Situated in the cultural and academic heart of the British capital, Malet Street Gardens is iconic for its boulevard of London plane trees.
Over the past four years, however, the site in London’s Bloomsbury has gained newfound fame.
It has become the home of the Ramadan Tent Project’s (RTP) – Open Iftar, a social enterprise where up to 300 people break their fast together during the holy month of Ramadan when Muslims fast from dawn to dusk.
At 8pm every day, the wrought-iron gates outside the Sunken Garden open, allowing hungry Londoners to make their way towards a large tent. Like an urban lighthouse, the oblong marquee glows in the receding daylight hours, a transparent roof allowing the leafy foliage of the trees above to be seen.
At the tent, the visitors are greeted by volunteers who give them blue plastic bags to place their shoes in so that they can walk barefoot inside the tent – just like in any mosque.
Founded in 2011 by Omar Salha, then a student at the School of Oriental and African Studies (SOAS), Open Iftar began as a community initiative for international students who lacked the familial and communal settings they might have had at home.
“The idea was to provide a home-away-from-home feel. We had around 15 people attending the first Open Iftar on a small patch of grass on the grounds of SOAS,” said Salha.
Since then, Open Iftar has blossomed into a thriving project that is open to anyone.
“It slowly grew into incorporating people from all backgrounds, people who are homeless, passers-by, professionals, people of other faiths and ethnicities. It’s humbling to look back and think of how we first started”, said Salha.
Inspired by the tradition of erecting tents in the Turkish city of Istanbul during Ramadan, Salha said the notable absence of seating in the tent was a reminder of humility.
“It reminds us to be humble, in the sense that we are all sat down on the ground. Whether you’re an investment banker or a janitor, here we all come together, and we are treated equally,” he said.
Since its founding, Open Iftar has hosted 50,000 guests in seven universities across four continents from Zambia to the United States. This year also saw Open Iftar embark on its first UK tour to Bradford, Birmingham and Manchester.
Salha said the most important purpose of Open Iftar was to create a safe space for British Muslims to engage with one another and with those unfamiliar with Islam amid an increasingly anti-Muslim climate in the UK.

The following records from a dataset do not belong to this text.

(** A copy depends only on the cells that the original heap does not have. *)
Lemma copy_of_agree T h v h1 h2 v' :
  (∀ l c, h !! l = None → h1 !! l = Some c → h2 !! l = Some c) →
  copy_of T h v h1 v' → copy_of T h v h2 v'.
Proof.
  intros Hag. revert v v'. induction T as [|t IH|t IH|t IH|fs IH] using ty_ind'; intros v v'; simpl.
  - done.
  - destruct v as [| | |[l|]| | |]; try done; destruct v' as [| | |[l'|]| | |]; try done.
    intros [Hl H]. split; [done|]. destruct (h !! l) as [[x| |]|]; try done.
    destruct (h1 !! l') as [[x'| |]|] eqn:E; try done. rewrite (Hag _ _ Hl E). by apply IH.
  - destruct v as [| | | |[[[[l off] len] cap]|]| |]; try done;
      destruct v' as [| | | |[[[[l' [|]] len'] cap']|]| |]; try done.
    intros (Hl & ? & ? & H). split_and!; [done..|]. destruct (h !! l) as [[|xs|]|]; try done.
    destruct (h1 !! l') as [[|xs'|]|] eqn:E; try done. rewrite (Hag _ _ Hl E).
    eapply Forall2_impl; [exact H|]. intros. by apply IH.
  - destruct v as [| | | | |[l|]|]; try done; destruct v' as [| | | | |[l'|]|]; try done.
    intros [Hl H]. split; [done|]. destruct (h !! l) as [[| |m]|]; try done.
    destruct (h1 !! l') as [[| |m']|] eqn:E; try done. rewrite (Hag _ _ Hl E).
    eapply map_Forall2_impl; [exact H|]. intros. by apply IH.
  - destruct v as [| | | | | |vs]; try done; destruct v' as [| | | | | |vs']; try done.
    apply fields_match_impl. eapply Forall_impl; [exact IH|]. simpl. auto.
Qed.

Lemma copy_of_mono T h v h1 h2 v' : h1 ⊆ h2 → copy_of T h v h1 v' → copy_of T h v h2 v'.
Proof. intros Hs. apply copy_of_agree. intros l c _ Hl. by eapply lookup_weaken. Qed.

(** A value without references is a copy of itself. *)
Lemma flat_copy T h v h' : flat T = true → has_type T h v → copy_of T h v h' v.
Proof.
  revert v. induction T as [|t IH|t IH|t IH|fs IH] using ty_ind'; intros v Hf Hv; try done.
  simpl in *. destruct v as [| | | | | |vs]; try done. revert vs Hf Hv.
  induction IH as [|[n t] fs Ht _ IHf]; intros vs Hf Hv; destruct vs as [|[n' x] vs]; try done.
  simpl in *. apply andb_true_iff in Hf as [Hf1 Hf2]. destruct Hv as (-> & Hx & Hv).
  split_and!; [done|done|by apply Ht|by apply IHf].
Qed.

(** Allocation. *)
Lemma alloc_spec c h1 :
  ∃ l, alloc c h1 = (Ret l, <[l := c]> h1) ∧ h1 !! l = None ∧ h1 ⊆ <[l := c]> h1.
Proof.
  exists (fresh (dom h1)). assert (h1 !! fresh (dom h1) = None) as Hn.
  { apply not_elem_of_dom, is_fresh. }
  split; [done|]. split; [done|]. by apply insert_subseteq.
Qed.
Lemma load_spec l c h1 : h1 !! l = Some c → load l h1 = (Ret c, h1).
Proof. intros H. unfold load. by rewrite H. Qed.

Lemma deep_assign T : flat T = true → deep T assign.
Proof. intros Hf h v Hv h1 Hs. eexists _, _. split; [done|]. split; [done|]. by apply flat_copy. Qed.

Lemma deep_ptr t f : deep t f → deep (TPtr t) (copy_ptr f).
Proof.
  intros Hf h v Hv h1 Hs. destruct v as [| | |[l|]| | |]; try done.
  2:{ by eexists _, _. }
  simpl in Hv. destruct (h !! l) as [[x| |]|] eqn:E; try done.
  unfold copy_ptr. rewrite (go_bind_Ret _ _ _ _ _ (load_spec _ _ _ (lookup_weaken _ _ _ _ E Hs))).
  destruct (Hf h x Hv h1 Hs) as (x' & h2 & Hrun & Hs2 & Hc). rewrite (go_bind_Ret _ _ _ _ _ Hrun).
  destruct (alloc_spec (CVal x') h2) as (l' & Ha & Hl & Hs3). rewrite (go_bind_Ret _ _ _ _ _ Ha).
  eexists _, _. split; [done|]. split; [by etrans|]. simpl. rewrite E, lookup_insert_eq.
  split; [by eapply lookup_weaken_None; [|by etrans]|]. by eapply copy_of_mono.
Qed.

Lemma copy_elems_deep t f h l h1 :
  deep t f → Forall (has_type t h) l → h ⊆ h1 →
  ∃ l' h', copy_elems f l h1 = (Ret l', h') ∧ h1 ⊆ h' ∧ Forall2 (λ x x', copy_of t h x h' x') l l'.
Proof.
  intros Hf Hl. revert h1. induction Hl as [|x l Hx _ IH]; intros h1 Hs; simpl.
  { eexists _, _. split; [done|]. split; [done|constructor]. }
  destruct (Hf h x Hx h1 Hs) as (x' & h2 & Hrun & Hs2 & Hc). rewrite (go_bind_Ret _ _ _ _ _ Hrun).
  destruct (IH h2) as (l' & h3 & Hrun3 & Hs3 & Hc3); [by etrans|].
  rewrite (go_bind_Ret _ _ _ _ _ Hrun3). eexists _, _. split; [done|]. split; [by etrans|].
  constructor; [by eapply copy_of_mono|done].
Qed.

Lemma deep_slice t f : deep t f → deep (TSlice t) (copy_slice f).
Proof.
  intros Hf h v Hv h1 Hs. destruct v as [| | | |[[[[l off] len] cap]|]| |]; try done.
  2:{ by eexists _, _. }
  simpl in Hv. destruct (h !! l) as [[|xs|]|] eqn:E; try done. destruct Hv as (_ & _ & Hxs).
  unfold copy_slice. rewrite (go_bind_Ret _ _ _ _ _ (load_spec _ _ _ (lookup_weaken _ _ _ _ E Hs))).
  destruct (copy_elems_deep t f h _ h1 Hf Hxs Hs) as (xs' & h2 & Hrun & Hs2 & Hc).
  rewrite (go_bind_Ret _ _ _ _ _ Hrun).
  destruct (alloc_spec (CArr xs') h2) as (l' & Ha & Hl & Hs3). rewrite (go_bind_Ret _ _ _ _ _ Ha).
  eexists _, _. split; [done|]. split; [by etrans|]. simpl. rewrite E, lookup_insert_eq.
  split_and!; [by eapply lookup_weaken_None; [|by etrans]|done|done|].
  eapply Forall2_impl; [exact Hc|]. intros. by eapply copy_of_mono.
Qed.

Section map_lemmas.
Context `{RO : RangeOrder}.

Lemma copy_entries_deep t f h l h1 out :
  deep t f → NoDup l.*1 → Forall (λ kv, has_type t h kv.2) l → h ⊆ h1 →
  ∃ out' h', copy_entries f l out h1 = (Ret out', h') ∧ h1 ⊆ h' ∧
    ∀ k, match (list_to_map l : gmap string gval) !! k with
         | Some x => ∃ x', out' !! k = Some x' ∧ copy_of t h x h' x'
         | None => out' !! k = out !! k
         end.
Proof.
  intros Hf Hnd Hl. revert h1 out. induction Hl as [|[k0 x] l Hx _ IH]; intros h1 out Hs; simpl.
  { eexists _, _. split; [done|]. split; [done|]. done. }
  csimpl in *. apply NoDup_cons in Hnd as [Hk0 Hnd].
  destruct (Hf h x Hx h1 Hs) as (x' & h2 & Hrun & Hs2 & Hc). rewrite (go_bind_Ret _ _ _ _ _ Hrun).
  destruct (IH Hnd h2 (<[k0 := x']> out)) as (out' & h3 & Hrun3 & Hs3 & Hout); [by etrans|].
  rewrite Hrun3. eexists _, _. split; [done|]. split; [by etrans|]. intros k. specialize (Hout k).
  destruct (decide (k = k0)) as [->|Hne].
  - rewrite lookup_insert_eq. apply not_elem_of_list_to_map_1 in Hk0. rewrite Hk0, lookup_insert_eq in Hout.
    exists x'. split; [done|]. by eapply copy_of_mono.
  - rewrite lookup_insert_ne by done. destruct (list_to_map l !! k); [done|].
    by rewrite lookup_insert_ne in Hout.
Qed.

Lemma range_entries_map m : (list_to_map (range_entries m) : gmap string gval) = m.
Proof.
  rewrite (list_to_map_proper _ (map_to_list m)); [apply list_to_map_to_list| |apply range_entries_perm].
  rewrite range_entries_perm. apply NoDup_fst_map_to_list.
Qed.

“Quite often, Muslims are spoken about but never spoken to. Open Iftar is a good opportunity to reframe the way Muslims are portrayed in the media and to engage with one another through social interactions like this. This is a diplomacy initiative, diplomacy of food, of faith, and obviously of one another because we have people here who have come from so many different countries,” he said.